TASK TO COMPLETE.
Give back exactly the lines of the entries below from the line with "(py_repr (literal t)))" to the line with "stage is skipped", inclusive, and only those.

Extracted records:
|---|

Lemma snapshot_from_base m m' r :
  same_base m m' -> snapshot_from m r = snapshot_from m' r.
Proof.
  intros (H1 & H2 & H3 & H4 & H5). unfold snapshot_from, sample_pid.
  by rewrite H1, H2, H3, H4, H5.
Qed.

Lemma collect_snapshot_eq p m :
  match parsed cfg p with
  | inl x => collect_snapshot cfg cpu_count clock_ticks p m = (inl x, m)
  | inr r => exists m', collect_snapshot cfg cpu_count clock_ticks p m =
        (inr (snapshot_from m r), m') /\ same_base m' (base (Some r)) /\
      mo_history m' = mo_history m
  end.
Proof.
  unfold parsed, collect_snapshot. unfold lift, mbind, M_bind, result_bind. simpl.
  destruct (read (pr_stat p)) as [| text]; [done |].
  destruct (parse_system_cpu text); [done |].
  destruct (read (pr_softirqs p)) as [| text']; [done |].
  destruct (parse_softirqs _ text'); [done |].
  destruct (read (pr_loadavg p)); [done |].
  destruct (read (pr_pids p)) as [| pids]; [done |]. simpl.
  eexists. split; [| split].
  - reflexivity.
  - match goal with |- context [sample_pid _ _ _ _ ?e] =>
      destruct (samples_times p m e pids) as [H1 H2] end.
    repeat split; simpl; [by rewrite <- H1 | by rewrite <- H2].
  - done.
Qed.

(** ** A series of collections *)

Definition refresh_all (ps : list proc) : monitor :=
  foldl (fun m p => refresh_safely cfg cpu_count clock_ticks p m) created ps.

Definition readings (ps : list proc) : list reading :=
  omap (fun p => match parsed cfg p with inl _ => None | inr r => Some r end) ps.

(** Each reading with the one before it *)
Definition intervals (rs : list reading) : list (option reading * reading) :=
  zip (None :: map Some rs) rs.

Definition lastn {A} (n : nat) (l : list A) : list A := drop (length l - n) l.

Lemma deque_append_lastn {A} n (l : list A) x :
  deque_append n (lastn n l) x = lastn n (l ++ [x]).
Proof.
  unfold deque_append, lastn. rewrite !length_app, length_drop. simpl.
  destruct (decide (n = 0%nat)) as [-> | Hn].
  { rewrite !drop_ge; rewrite ?length_app, ?length_drop; simpl; done || lia. }
  destruct (decide (length l <= n)%nat) as [Hle | Hgt].
  - replace (length l - n)%nat with 0%nat by lia. simpl. f_equal. lia.
  - rewrite !drop_app_le by (rewrite ?length_drop; lia).
    rewrite drop_drop. f_equal. f_equal. lia.
Qed.
(** [_execute_probe] *)
Definition execute_probe (fuel : nat) (p : PreparedProbe) :
    F CanaryProbeResult :=
  fbind now (fun started_at =>
  fbind perf_counter (fun start_perf =>
  fbind (except_http (_ ← nb_run (pp_create_command p); mret None)
                     (fun detail => mret (Some detail)))
  (fun failure =>
  match failure with
  | Some detail =>
      fret (t ← perf_counter;
            mret (create_failed p started_at detail (elapsed_ms start_perf t)))
  | None =>
      fbind perf_counter (fun t =>
      execute_poll fuel p started_at start_perf (elapsed_ms start_perf t))
  end))).

(** [_setup_failed_result] *)
Definition setup_failed_result (p : PreparedProbe) (detail : string) :
    M E CanaryProbeResult :=
  started_at ← now;
  mret (probe_result p started_at failed None Float.zero
    (stage Sfailed ("Probe setup failed: " +:+ detail))
    (stage Sfailed "Probe setup failed before SB observation.")
    (if pp_openflow_expected p
     then stage Sfailed "Probe setup failed before OpenFlow observation."
     else stage Sskipped "OpenFlow stage is disabled for this probe.")
    None None None).

Fixpoint run_commands (commands : list (list string)) : M E unit :=
  match commands with
  | [] => mret tt
  | c :: cs => _ ← nb_run c; run_commands cs
  end.

Definition setup_ready (t : CanaryResourceType) (name : string) : M E bool :=
  nb_row ← find_named_nb_row t name;
  match nb_row with
  | None => mret false
  | Some r =>
      if SB_READY t then
        evidence ← find_sb_parent_evidence t (row_uuid r);
        mret (negb (bool_decide (evidence = [])))
      else mret false
  end.

Fixpoint setup_loop (fuel : nat) (p : PreparedProbe) (t : CanaryResourceType)
    (name : string) (deadline : float) : F unit :=
  match fuel with
  | O => fun _ => None
  | S fuel =>
      fbind perf_counter (fun time =>
      if Float.leb time deadline then
        fbind (setup_ready t name) (fun ready =>
        if ready : bool then fret (mret tt)
        else fbind (sleep (pp_poll_interval_s p)) (fun _ =>
             setup_loop fuel p t name deadline))
      else fret (raise (HTTPException 500
        ("Temporary " +:+ py_repr (literal t) +:+ " " +:+ py_repr name
         +:+ " did not become ready before the probe started."))))
  end.

(** [_run_setup] *)
Definition run_setup (fuel : nat) (p : PreparedProbe) : F unit :=
  fbind (run_commands (pp_setup_commands p)) (fun _ =>
  match pp_setup_wait p with
  | None => fret (mret tt)
  | Some (t, name) =>
      fbind perf_counter (fun time =>
      setup_loop fuel p t name (Float.add time (pp_timeout_s p)))
  end).

(** The loop of [_run_cleanup]: the errors of the commands *)
Fixpoint cleanup_errors (commands : list (list string)) : M E (list string) :=
  match commands with
  | [] => mret []
  | c :: cs =>
      error ← except_http (_ ← nb_run c; mret [])
        (fun detail => mret [py_join " " c +:+ " -> " +:+ detail]);
      errors ← cleanup_errors cs;
      mret (error ++ errors)%list
  end.

Definition run_cleanup (p : PreparedProbe) : M E CanaryProbeStage :=
  match pp_cleanup_commands p with
  | [] => mret (stage Sskipped "No cleanup required.")
  | commands =>
      errors ← cleanup_errors commands;
      match errors with
      | [] =>
          at_ ← now;
          mret (Stage Sobserved (Some at_) None (Some "Cleanup completed.") [])
      | _ =>
          mret (Stage Sfailed None None
                  (Some "One or more cleanup commands failed.")
                  (limited_evidence errors))
      end
  end.

Definition derive_status (r : CanaryProbeResult) : CanaryTraceStatus :=
  let required := (r_nb_committed r :: r_sb_realized r ::
    if r_openflow_expected r then [r_openflow_realized r] else []) in
  let any s := existsb (fun st => bool_decide (st_status st = s)) required in
  if any Sfailed then failed
  else if any Stimeout then timeout
  else if bool_decide (st_status (r_cleanup r) = Sfailed) then partial_success
  else success.

(** The [finally] clause of [run_prepared_probe]: an exception of the cleanup
    replaces what was to be returned or raised *)
Definition finally_cleanup (p : PreparedProbe) (r : result CanaryProbeResult) :
    M E CanaryProbeResult :=
  cleanup_stage ← run_cleanup p;
  match r with
  | inl x => raise x
  | inr r =>
      finished_at ← now;
      let r := r <| r_cleanup := cleanup_stage |>
                 <| r_finished_at := Some finished_at |> in
      mret (r <| r_status := derive_status r |>)
  end.

Definition run_prepared_probe (fuel : nat) (p : PreparedProbe) :
    F CanaryProbeResult := fun e =>
  match run_setup fuel p e with
  | None => None
  | Some (inl (HTTPException _ detail), e) =>
      let '(r, e) := setup_failed_result p detail e in
      Some (finally_cleanup p r e)
  | Some (inl x, e) => Some (finally_cleanup p (inl x) e)
  | Some (inr _, e) =>
      match execute_probe fuel p e with
      | None => None
      | Some (r, e) => Some (finally_cleanup p r e)
      end
  end.

Definition run_probe (fuel : nat) (rq : CanaryProbeRequest) :
    F CanaryProbeResult :=
  fbind (prepare_probe rq) (run_prepared_probe fuel).

End Service.

(** ** Capabilities *)

Record CanaryCapability := Capability {
  ca_requested_resource_type : CanaryResourceType;
  ca_resolved_resource_type : CanaryResourceType;
  ca_alias_for : option CanaryResourceType;
  ca_target_name_kind : option string;
  ca_nb_table : string;
  ca_sb_signal : string;
  ca_openflow_supported : bool;
  ca_requires_target_name_for_openflow : bool;
  ca_available_stages : list string;
  ca_notes : list string;
}.

Definition or_key_error {A} (t : CanaryResourceType) (o : option A) : result A :=
  match o with
  | Some x => mret x
  | None => inl (Exception "KeyError" (py_repr (literal t)))
  end.

Definition build_capability (t : CanaryResourceType) : result CanaryCapability :=
  let '(resolved_type, alias_note) := resolve_resource_type t in
  let openflow_supported := OPENFLOW_CAPABLE resolved_type in
  let available_stages := List.filter (fun stage_name =>
    openflow_supported || negb (String.eqb stage_name "openflow_realized"))
    PIPELINE_STAGE_NAMES in
  let notes := (option_list alias_note ++
    (if bool_decide (t = network)
     then ["Neutron network maps to OVN Logical_Switch for this canary."]
     else []) ++
    (if bool_decide (t = subnet)
     then ["Subnet uses Logical_Router_Port as a CIDR-bearing proxy because OVN has no Subnet table."]
     else []) ++
    (if openflow_supported
     then ["OpenFlow evidence is meaningful only when the target datapath is realized on the local bridge.";
           "Set target_name to an existing switch/router if you want OpenFlow enabled by default."]
     else ["OpenFlow stage is skipped because this resource has no stable 1:1 mapping to br-int flows."]))%list in
  nb_table ← or_key_error resolved_type (NB_TABLE resolved_type);
  sb_signal ← or_key_error resolved_type (SB_SIGNAL resolved_type);
  mret (Capability t resolved_type
    (if bool_decide (t <> resolved_type) then Some resolved_type else None)
    (TARGET_KIND resolved_type) nb_table sb_signal openflow_supported
    openflow_supported available_stages notes).

End Canary.
(** ** Computations with fuel *)

Definition fguarantees (R : relation E) {A} (m : F A) : Prop :=
  forall e r e', m e = Some (r, e') -> R e e'.

Lemma fguarantees_ret R {A} (m : M E A) :
  guarantees R m -> fguarantees R (fret m).
Proof.
  intros Hm e r e' [= H]. specialize (Hm e). by rewrite H in Hm.
Qed.

Lemma fguarantees_bind R `{!PreOrder R} {A B} (m : M E A) (k : A -> F B) :
  guarantees R m -> (forall x, fguarantees R (k x)) ->
  fguarantees R (fbind m k).
Proof.
  intros Hm Hk e r e'. unfold fbind. specialize (Hm e).
  destruct (m e) as [[x | a] e1]; simpl in Hm; [by intros [= <- <-] |].
  intros H. etrans; [done | by eapply Hk].
Qed.

Lemma execute_poll_guarantees R `{!PreOrder R} fuel p at_ t l :
  Respects R p -> fguarantees R (execute_poll cfg fuel p at_ t l).
Proof.
  intros Hp e r e'. unfold execute_poll.
  destruct (poll_loop _ _ _ _ _ _) as [[r1 [v e1]] |] eqn:Hl; [| done].
  apply (poll_loop_respects R) in Hl; [| done..]. unfold on_env in Hl; simpl in Hl.
  pose proof (respects_perf R (p:=p) e1) as Hperf.
  destruct r1 as [[st d | n m] | u]; [| by intros [= <- <-] |];
    unfold fret, mbind, M_bind, mret, M_ret;
    destruct (perf_counter e1) as [[x | f] e2]; intros [= <- <-]; by etrans.
Qed.

Lemma execute_probe_guarantees R `{!PreOrder R} fuel p :
  Respects R p -> guarantees R (nb_run cfg (pp_create_command p)) ->
  fguarantees R (execute_probe cfg fuel p).
Proof.
  intros Hp Hc. pose proof (respects_perf R (p:=p)). pose proof (respects_now R (p:=p)).
  unfold execute_probe. repeat (apply fguarantees_bind; [apply _ | | intros ?]);
    [done | done | by guarantee |].
  destruct x1; [apply fguarantees_ret; by guarantee |].
  apply fguarantees_bind; [apply _ | done | intros ?].
  by apply execute_poll_guarantees.
Qed.

Lemma setup_ready_issues Q t n : guarantees (issues Q) (setup_ready t n).
Proof.
  unfold setup_ready, find_named_nb_row, find_named_or_uuid_row,
    find_sb_parent_evidence. guarantee.
Qed.

Lemma setup_loop_issues Q fuel p t n d :
  fguarantees (issues Q) (setup_loop fuel p t n d).
Proof.
  induction fuel as [| fuel IH]; simpl; [by intros ? |].
  apply fguarantees_bind; [apply _ | auto with guarantee | intros x].
  destruct (Float.leb x d); [| by apply fguarantees_ret; guarantee].
  apply fguarantees_bind; [apply _ | apply setup_ready_issues | intros b].
  destruct b; [by apply fguarantees_ret; guarantee |].
  apply fguarantees_bind; [apply _ | auto with guarantee | done].
Qed.

Lemma run_setup_issues fuel p :
  transport_ok -> fguarantees (issues (probe_line p)) (run_setup cfg fuel p).
Proof.
  intros Ht. unfold run_setup. apply fguarantees_bind; [apply _ | | intros _].
  { apply run_commands_issues; [done |]. apply Forall_forall. intros c Hc.
    right. exists c. split; [apply elem_of_app; by left | done]. }
  destruct (pp_setup_wait p) as [[t n] |]; [| by apply fguarantees_ret; guarantee].
  apply fguarantees_bind; [apply _ | auto with guarantee | intros ?].
  apply setup_loop_issues.
Qed.

(** What ran before the cleanup: the setup, the probe, or both in part *)
Lemma run_prepared_probe_split fuel p e r e' :
  transport_ok -> run_prepared_probe cfg fuel p e = Some (r, e') ->
  exists r0 e0, issues (probe_line p) e e0 /\
    finally_cleanup cfg p r0 e0 = (r, e').
Proof.
  intros Ht. unfold run_prepared_probe.
  destruct (run_setup cfg fuel p e) as [[rs e1] |] eqn:Hs; [| done].
  apply run_setup_issues in Hs; [| done].
  destruct rs as [[st d | n m] | u].
  - unfold setup_failed_result, mbind, M_bind, now, tick.
    destruct (w_utc_now (e_world e1)) as [t w] eqn:Hw. simpl. intros [= H].
    eexists _, _. split; [| exact H]. etrans; [exact Hs |].
    exists []. by rewrite app_nil_r.
  - intros [= H]. eauto.
  - destruct (execute_probe cfg fuel p e1) as [[r1 e2] |] eqn:He; [| done].
    intros [= H]. exists r1, e2. split; [| done]. etrans; [exact Hs |].
    revert He. apply execute_probe_guarantees; [apply _ | by apply issues_respects |].
    apply issues_nb_run; [done |]. right. eexists. split; [| done].
    apply elem_of_app. right. by apply list_elem_of_singleton.
Qed.
(** ** The worker *)

(** A worker keeps to its loop and gets on with its work. *)
Lemma worker_progress P th n c :
  inv P -> po_threads P !! 0%nat = Some th -> worker_rank th = Some n ->
  ch_fault c = None ->
  let out := worker_step max_runs c th (po_shared P) in
  exists n', worker_rank out.2 = Some n' /\
    ((9 * length (sh_queue out.1) + n' < 9 * length (sh_queue (po_shared P)) + n)%nat
     \/ th = W_get /\ sh_queue (po_shared P) = [] /\ out = (po_shared P, W_get)).
Proof.
  intros Hinv Hi Hn Hc. pose proof (local_th P 0 th Hinv Hi) as Hl.
  destruct th; try done; injection Hn as <-; unfold worker_step; rewrite ?Hc.
  - pose proof (inv_queue _ Hinv) as Hq.
    destruct (sh_queue (po_shared P)) as [| x q] eqn:He.
    { rewrite (inv_stop _ Hinv). exists O. split; [done | by right]. }
    apply Forall_cons in Hq as [[id ->] Hq]. exists 8%nat. split; [done |].
    left. simpl. lia.
  - destruct (holds_owned P 0 (W_load id) Hinv Hi _ eq_refl) as [Hr Hrs].
    destruct (get_run_found _ _ _ Hr Hrs) as (r & _ & _ & _ & Hg). cbn [fst] in Hg.
    unfold transact. rewrite Hg. exists 7%nat. split; [done |]. left. simpl. lia.
  - destruct (holds_owned P 0 (W_start r) Hinv Hi _ eq_refl) as [Hr _].
    unfold transact. rewrite (update_run_found _ _ _ Hr).
    exists 6%nat. split; [done |]. left. simpl. lia.
  - exists 5%nat. split; [done |]. left. simpl. lia.
  - exists 4%nat. split; [done |]. left. simpl. lia.
  - destruct (holds_owned P 0 (W_mark id o) Hinv Hi _ eq_refl) as [Hr Hrs].
    destruct (get_run_found _ _ _ Hr Hrs) as (r & _ & _ & _ & Hg). cbn [fst] in Hg.
    unfold transact. rewrite Hg. exists 3%nat. split; [done |]. left. simpl. lia.
  - destruct (holds_owned P 0 (W_finish r) Hinv Hi _ eq_refl) as [Hr _].
    unfold transact. rewrite (update_run_found _ _ _ Hr).
    exists 2%nat. split; [done |]. left. simpl. lia.
  - exists 1%nat. split; [done |]. left. simpl. lia.
  - exists 0%nat. split; [done |]. left. simpl. lia.
Qed.

Lemma thread_step_worker c th s n :
  worker_rank th = Some n -> thread_step max_runs c th s = worker_step max_runs c th s.
Proof. by destruct th. Qed.

(** Requests do not become workers. *)
Lemma thread_step_request c th s0 :
  worker_rank th = None -> worker_rank (thread_step max_runs c th s0).2 = None.
Proof.
  destruct th; simpl; try done; intros _; unfold transact;
    repeat case_match; simplify_eq/=; done.
Qed.

Lemma has_worker_run P i c :
  inv P -> has_worker P -> ch_fault c = None -> has_worker (run_thread max_runs i c P).
Proof.
  intros Hinv [Hw (th & n & Hi & Hn) Hs] Hf. unfold run_thread.
  destruct (po_threads P) as [| th0 ths] eqn:Hths; [done |]. injection Hi as ->.
  destruct i as [| i]; simpl.
  - rewrite (thread_step_worker _ _ _ _ Hn).
    destruct (worker_progress P th n c Hinv) as (n' & Hn' & _);
      [by rewrite Hths | done | done |].
    destruct (worker_step _ _ _ _) as [s' th']. by split; simpl; [| eauto |].
  - destruct (ths !! i) as [th' |] eqn:Hi;
      [| split; rewrite ?Hths; simpl; by eauto].
    pose proof (Forall_lookup_1 _ _ _ _ Hs Hi) as Hr.
    apply (thread_step_request c th' (po_shared P)) in Hr.
    destruct (thread_step _ _ _ _) as [s' th'']. split; simpl; [done | by eauto |].
    by apply Forall_insert.
Qed.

|---|

TASK RESPONSE.
  | None => inl (Exception "KeyError" (py_repr (literal t)))
  end.

Definition build_capability (t : CanaryResourceType) : result CanaryCapability :=
  let '(resolved_type, alias_note) := resolve_resource_type t in
  let openflow_supported := OPENFLOW_CAPABLE resolved_type in
  let available_stages := List.filter (fun stage_name =>
    openflow_supported || negb (String.eqb stage_name "openflow_realized"))
    PIPELINE_STAGE_NAMES in
  let notes := (option_list alias_note ++
    (if bool_decide (t = network)
     then ["Neutron network maps to OVN Logical_Switch for this canary."]
     else []) ++
    (if bool_decide (t = subnet)
     then ["Subnet uses Logical_Router_Port as a CIDR-bearing proxy because OVN has no Subnet table."]
     else []) ++
    (if openflow_supported
     then ["OpenFlow evidence is meaningful only when the target datapath is realized on the local bridge.";
           "Set target_name to an existing switch/router if you want OpenFlow enabled by default."]
     else ["OpenFlow stage is skipped because this resource has no stable 1:1 mapping to br-int flows."]))%list in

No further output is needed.